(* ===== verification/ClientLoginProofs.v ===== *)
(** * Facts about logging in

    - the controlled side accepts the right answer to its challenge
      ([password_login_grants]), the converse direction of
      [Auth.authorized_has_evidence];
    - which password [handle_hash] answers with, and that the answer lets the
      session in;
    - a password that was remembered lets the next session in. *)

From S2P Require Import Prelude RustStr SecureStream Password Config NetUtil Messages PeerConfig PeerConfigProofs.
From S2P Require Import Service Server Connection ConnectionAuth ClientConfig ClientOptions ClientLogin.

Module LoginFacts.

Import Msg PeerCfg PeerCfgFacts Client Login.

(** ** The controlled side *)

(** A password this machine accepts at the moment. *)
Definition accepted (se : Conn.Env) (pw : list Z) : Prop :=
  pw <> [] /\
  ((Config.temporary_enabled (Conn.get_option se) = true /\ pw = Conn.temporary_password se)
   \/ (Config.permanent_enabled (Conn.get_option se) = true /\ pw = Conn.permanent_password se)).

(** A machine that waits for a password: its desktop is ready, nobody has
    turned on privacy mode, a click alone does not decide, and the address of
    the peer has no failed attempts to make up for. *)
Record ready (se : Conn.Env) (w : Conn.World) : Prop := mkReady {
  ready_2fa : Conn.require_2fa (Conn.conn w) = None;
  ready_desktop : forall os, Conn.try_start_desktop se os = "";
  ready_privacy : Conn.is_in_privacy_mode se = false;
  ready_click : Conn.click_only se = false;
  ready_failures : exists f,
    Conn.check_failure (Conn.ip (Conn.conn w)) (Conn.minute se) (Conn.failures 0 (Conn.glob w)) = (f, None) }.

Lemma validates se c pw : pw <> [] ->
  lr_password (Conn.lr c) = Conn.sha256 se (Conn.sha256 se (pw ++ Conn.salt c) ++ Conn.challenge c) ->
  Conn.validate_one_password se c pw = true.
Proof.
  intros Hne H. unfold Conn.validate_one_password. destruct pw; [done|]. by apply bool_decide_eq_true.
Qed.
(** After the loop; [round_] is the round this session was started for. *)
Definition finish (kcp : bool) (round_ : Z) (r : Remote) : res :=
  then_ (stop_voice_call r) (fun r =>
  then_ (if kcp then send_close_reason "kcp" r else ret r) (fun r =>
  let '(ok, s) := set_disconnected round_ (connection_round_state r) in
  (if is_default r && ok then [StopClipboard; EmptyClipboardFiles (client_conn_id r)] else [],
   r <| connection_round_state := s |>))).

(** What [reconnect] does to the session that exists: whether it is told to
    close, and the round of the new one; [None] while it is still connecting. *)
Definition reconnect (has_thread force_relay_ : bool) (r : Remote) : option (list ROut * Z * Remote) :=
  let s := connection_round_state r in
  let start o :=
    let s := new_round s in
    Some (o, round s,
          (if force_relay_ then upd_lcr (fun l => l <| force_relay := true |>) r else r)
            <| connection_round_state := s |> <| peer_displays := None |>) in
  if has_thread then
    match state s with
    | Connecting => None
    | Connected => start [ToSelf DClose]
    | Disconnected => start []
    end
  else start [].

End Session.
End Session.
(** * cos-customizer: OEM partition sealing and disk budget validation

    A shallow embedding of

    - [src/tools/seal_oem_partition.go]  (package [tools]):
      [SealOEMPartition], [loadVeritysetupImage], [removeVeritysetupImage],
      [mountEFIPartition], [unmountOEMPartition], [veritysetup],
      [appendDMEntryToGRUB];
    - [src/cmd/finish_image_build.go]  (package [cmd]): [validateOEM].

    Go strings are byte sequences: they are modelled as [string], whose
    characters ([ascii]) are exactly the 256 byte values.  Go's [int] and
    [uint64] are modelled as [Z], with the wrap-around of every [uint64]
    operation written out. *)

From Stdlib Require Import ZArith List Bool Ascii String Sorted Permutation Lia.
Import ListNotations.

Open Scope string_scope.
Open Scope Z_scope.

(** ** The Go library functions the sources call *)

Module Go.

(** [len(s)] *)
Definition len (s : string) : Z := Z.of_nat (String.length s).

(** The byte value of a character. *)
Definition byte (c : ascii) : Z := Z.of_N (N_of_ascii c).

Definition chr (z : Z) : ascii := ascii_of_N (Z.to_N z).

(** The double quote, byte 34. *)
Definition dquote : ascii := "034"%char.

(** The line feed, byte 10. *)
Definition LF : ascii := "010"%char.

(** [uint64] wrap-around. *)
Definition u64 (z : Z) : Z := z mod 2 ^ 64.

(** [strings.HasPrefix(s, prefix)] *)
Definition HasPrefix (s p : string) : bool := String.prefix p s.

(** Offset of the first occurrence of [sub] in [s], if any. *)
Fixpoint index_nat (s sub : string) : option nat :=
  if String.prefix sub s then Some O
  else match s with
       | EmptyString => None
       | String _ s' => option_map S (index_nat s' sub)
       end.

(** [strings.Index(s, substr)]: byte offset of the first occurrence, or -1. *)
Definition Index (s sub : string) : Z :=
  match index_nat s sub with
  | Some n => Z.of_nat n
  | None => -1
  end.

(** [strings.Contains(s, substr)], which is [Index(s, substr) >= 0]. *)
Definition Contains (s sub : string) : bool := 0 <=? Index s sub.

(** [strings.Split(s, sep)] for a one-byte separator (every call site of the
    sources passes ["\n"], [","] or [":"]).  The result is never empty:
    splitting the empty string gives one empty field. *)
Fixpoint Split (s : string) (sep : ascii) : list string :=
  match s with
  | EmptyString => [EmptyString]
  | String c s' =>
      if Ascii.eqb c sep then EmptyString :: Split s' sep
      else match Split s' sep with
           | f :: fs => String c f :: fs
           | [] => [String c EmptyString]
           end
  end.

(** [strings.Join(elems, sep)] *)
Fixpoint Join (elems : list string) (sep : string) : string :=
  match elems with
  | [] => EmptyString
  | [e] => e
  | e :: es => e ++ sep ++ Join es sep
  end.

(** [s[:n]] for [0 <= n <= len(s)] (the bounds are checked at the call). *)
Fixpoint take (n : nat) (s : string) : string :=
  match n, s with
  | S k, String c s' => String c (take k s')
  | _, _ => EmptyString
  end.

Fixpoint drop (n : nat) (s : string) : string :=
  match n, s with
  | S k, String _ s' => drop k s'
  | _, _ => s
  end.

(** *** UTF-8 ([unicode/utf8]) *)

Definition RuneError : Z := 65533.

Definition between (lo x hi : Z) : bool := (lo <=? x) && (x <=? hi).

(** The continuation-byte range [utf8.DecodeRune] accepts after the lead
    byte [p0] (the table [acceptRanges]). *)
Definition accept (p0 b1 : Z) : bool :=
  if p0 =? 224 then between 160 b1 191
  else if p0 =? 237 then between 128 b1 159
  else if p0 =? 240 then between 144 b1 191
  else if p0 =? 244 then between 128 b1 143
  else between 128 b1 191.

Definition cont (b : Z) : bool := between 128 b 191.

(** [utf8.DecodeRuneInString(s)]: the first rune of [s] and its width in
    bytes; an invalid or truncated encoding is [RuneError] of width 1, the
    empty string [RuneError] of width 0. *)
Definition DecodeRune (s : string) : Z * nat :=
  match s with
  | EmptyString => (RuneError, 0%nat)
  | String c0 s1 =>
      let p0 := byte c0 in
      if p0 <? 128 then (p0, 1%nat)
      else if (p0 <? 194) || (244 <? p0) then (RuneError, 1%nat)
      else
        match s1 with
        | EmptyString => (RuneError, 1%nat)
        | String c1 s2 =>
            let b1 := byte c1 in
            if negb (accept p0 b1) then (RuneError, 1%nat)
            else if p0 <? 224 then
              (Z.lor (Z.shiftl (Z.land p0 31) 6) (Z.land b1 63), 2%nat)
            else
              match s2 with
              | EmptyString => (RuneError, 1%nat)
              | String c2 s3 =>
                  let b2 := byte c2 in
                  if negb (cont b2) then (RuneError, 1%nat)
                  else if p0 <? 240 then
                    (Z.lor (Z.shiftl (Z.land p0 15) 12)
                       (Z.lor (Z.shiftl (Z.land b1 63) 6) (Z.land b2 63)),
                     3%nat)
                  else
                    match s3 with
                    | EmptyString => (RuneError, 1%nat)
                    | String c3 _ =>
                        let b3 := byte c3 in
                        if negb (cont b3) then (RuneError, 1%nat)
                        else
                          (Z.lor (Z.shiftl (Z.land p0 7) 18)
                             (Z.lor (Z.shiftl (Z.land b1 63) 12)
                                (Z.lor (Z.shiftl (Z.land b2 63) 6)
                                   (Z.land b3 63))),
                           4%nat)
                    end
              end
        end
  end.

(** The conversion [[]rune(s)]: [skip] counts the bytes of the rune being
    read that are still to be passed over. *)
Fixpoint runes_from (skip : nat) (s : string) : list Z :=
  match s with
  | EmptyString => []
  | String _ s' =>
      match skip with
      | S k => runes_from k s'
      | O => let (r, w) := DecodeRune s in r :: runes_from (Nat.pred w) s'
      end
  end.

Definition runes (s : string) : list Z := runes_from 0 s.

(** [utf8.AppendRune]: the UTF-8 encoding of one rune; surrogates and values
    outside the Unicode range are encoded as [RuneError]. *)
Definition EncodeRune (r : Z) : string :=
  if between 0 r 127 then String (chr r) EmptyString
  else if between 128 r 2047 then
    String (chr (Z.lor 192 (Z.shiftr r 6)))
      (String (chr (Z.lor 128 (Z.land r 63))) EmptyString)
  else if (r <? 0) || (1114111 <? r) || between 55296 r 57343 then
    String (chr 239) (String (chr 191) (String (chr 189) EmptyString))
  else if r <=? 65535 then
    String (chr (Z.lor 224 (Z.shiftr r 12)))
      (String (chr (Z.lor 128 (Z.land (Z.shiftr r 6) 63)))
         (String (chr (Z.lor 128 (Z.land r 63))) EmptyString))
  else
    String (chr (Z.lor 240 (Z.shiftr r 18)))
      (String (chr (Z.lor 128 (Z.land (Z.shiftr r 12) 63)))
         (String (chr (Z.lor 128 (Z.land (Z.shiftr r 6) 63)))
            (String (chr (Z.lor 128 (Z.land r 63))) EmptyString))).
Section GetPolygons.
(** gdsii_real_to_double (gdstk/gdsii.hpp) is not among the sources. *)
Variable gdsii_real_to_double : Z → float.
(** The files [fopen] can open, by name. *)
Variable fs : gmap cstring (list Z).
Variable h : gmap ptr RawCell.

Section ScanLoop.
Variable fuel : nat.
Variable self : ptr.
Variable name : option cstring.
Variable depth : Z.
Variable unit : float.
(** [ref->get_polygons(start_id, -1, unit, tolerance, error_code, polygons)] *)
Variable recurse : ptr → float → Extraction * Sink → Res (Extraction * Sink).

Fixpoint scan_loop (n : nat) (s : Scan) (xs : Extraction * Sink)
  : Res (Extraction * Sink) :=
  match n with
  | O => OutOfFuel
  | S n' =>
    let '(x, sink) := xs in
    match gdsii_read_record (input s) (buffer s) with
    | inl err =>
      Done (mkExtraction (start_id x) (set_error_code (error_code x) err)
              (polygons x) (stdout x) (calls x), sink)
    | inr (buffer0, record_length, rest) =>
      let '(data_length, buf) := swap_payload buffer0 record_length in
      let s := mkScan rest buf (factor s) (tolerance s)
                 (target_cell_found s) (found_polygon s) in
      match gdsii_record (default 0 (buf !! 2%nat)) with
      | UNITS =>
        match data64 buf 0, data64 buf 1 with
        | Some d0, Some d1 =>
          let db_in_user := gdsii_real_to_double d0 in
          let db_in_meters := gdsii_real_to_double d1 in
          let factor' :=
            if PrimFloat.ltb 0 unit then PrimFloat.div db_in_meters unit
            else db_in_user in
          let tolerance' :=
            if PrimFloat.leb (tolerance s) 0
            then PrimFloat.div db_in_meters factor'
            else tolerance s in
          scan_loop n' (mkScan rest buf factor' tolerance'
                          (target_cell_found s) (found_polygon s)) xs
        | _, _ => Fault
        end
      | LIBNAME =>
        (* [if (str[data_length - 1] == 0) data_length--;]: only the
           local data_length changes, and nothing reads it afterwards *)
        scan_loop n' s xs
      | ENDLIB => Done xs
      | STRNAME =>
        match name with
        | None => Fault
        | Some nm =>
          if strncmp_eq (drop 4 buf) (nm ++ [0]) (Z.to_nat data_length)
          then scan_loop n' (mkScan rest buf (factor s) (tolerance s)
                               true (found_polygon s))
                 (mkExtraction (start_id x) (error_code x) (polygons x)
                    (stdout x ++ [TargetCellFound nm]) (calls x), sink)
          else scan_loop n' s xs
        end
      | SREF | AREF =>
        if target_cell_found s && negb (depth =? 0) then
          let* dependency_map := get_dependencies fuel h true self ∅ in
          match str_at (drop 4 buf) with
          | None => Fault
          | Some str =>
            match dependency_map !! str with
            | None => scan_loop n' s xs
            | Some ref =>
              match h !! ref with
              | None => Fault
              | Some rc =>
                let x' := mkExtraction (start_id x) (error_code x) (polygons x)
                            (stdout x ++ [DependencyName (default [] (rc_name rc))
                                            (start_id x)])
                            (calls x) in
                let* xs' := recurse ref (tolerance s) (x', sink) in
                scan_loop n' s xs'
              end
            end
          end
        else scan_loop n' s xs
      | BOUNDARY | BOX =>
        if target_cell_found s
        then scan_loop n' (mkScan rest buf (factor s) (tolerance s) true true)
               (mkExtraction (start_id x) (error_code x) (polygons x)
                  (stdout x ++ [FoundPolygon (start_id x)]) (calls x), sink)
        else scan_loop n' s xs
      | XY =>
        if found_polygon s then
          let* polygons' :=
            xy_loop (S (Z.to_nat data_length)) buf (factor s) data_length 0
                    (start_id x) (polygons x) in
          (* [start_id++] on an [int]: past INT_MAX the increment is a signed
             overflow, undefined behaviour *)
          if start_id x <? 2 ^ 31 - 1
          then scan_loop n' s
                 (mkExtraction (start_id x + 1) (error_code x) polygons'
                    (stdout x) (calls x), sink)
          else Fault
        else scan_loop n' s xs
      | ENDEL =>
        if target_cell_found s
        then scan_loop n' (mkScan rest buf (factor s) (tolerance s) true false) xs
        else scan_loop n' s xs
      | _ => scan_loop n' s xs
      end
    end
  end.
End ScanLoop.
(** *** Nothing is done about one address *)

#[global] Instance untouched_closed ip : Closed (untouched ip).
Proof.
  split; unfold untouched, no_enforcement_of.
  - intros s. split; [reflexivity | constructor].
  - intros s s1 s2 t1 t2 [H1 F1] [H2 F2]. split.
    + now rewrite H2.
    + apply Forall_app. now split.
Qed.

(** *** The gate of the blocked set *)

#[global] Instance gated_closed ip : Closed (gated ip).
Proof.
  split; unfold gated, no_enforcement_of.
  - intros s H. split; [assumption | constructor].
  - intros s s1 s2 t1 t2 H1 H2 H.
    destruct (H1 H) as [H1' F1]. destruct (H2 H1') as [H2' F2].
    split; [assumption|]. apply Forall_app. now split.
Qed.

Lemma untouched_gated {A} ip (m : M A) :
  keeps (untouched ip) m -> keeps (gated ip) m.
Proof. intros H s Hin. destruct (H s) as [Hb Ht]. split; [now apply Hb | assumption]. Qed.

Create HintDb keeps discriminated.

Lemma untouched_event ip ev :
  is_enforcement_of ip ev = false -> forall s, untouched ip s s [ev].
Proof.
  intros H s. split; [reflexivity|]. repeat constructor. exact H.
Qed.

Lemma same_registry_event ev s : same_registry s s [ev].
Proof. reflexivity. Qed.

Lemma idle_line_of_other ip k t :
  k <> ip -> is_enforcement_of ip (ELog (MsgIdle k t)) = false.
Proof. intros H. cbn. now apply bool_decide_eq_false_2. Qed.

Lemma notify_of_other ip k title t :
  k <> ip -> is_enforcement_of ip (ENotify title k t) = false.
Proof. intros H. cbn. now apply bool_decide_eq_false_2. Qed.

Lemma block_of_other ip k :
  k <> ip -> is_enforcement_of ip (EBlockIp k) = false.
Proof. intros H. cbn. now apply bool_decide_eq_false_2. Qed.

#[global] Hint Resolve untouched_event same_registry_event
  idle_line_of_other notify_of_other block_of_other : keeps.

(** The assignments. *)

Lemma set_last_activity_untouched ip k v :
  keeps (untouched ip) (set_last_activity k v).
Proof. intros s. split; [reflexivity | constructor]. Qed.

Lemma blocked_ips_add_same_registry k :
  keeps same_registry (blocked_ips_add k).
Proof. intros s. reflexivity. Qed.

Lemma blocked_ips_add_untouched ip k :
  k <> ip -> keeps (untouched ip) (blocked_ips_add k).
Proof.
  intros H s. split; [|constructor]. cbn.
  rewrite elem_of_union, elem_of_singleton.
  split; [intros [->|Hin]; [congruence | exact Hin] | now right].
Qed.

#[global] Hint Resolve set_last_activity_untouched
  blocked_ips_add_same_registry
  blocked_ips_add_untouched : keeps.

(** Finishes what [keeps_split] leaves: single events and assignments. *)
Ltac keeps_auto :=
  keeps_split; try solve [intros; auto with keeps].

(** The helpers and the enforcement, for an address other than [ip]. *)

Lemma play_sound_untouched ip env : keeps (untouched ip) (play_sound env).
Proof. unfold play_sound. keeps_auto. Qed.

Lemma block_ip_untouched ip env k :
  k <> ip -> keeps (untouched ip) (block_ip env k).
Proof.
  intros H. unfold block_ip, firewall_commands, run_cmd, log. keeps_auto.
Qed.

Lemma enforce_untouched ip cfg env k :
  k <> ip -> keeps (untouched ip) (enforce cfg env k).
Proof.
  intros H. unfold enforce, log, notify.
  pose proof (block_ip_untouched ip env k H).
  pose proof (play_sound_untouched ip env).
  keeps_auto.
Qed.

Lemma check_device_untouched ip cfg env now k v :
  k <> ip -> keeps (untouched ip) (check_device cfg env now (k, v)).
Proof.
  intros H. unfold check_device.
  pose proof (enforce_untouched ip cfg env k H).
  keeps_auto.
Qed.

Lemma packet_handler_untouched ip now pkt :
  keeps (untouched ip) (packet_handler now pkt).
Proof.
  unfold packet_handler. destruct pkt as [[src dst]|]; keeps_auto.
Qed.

Description of the task ->
The lines holding the string "around" in the listing above are what you should copy out.

Task answer ->
    [uint64] are modelled as [Z], with the wrap-around of every [uint64]
(** [uint64] wrap-around. *)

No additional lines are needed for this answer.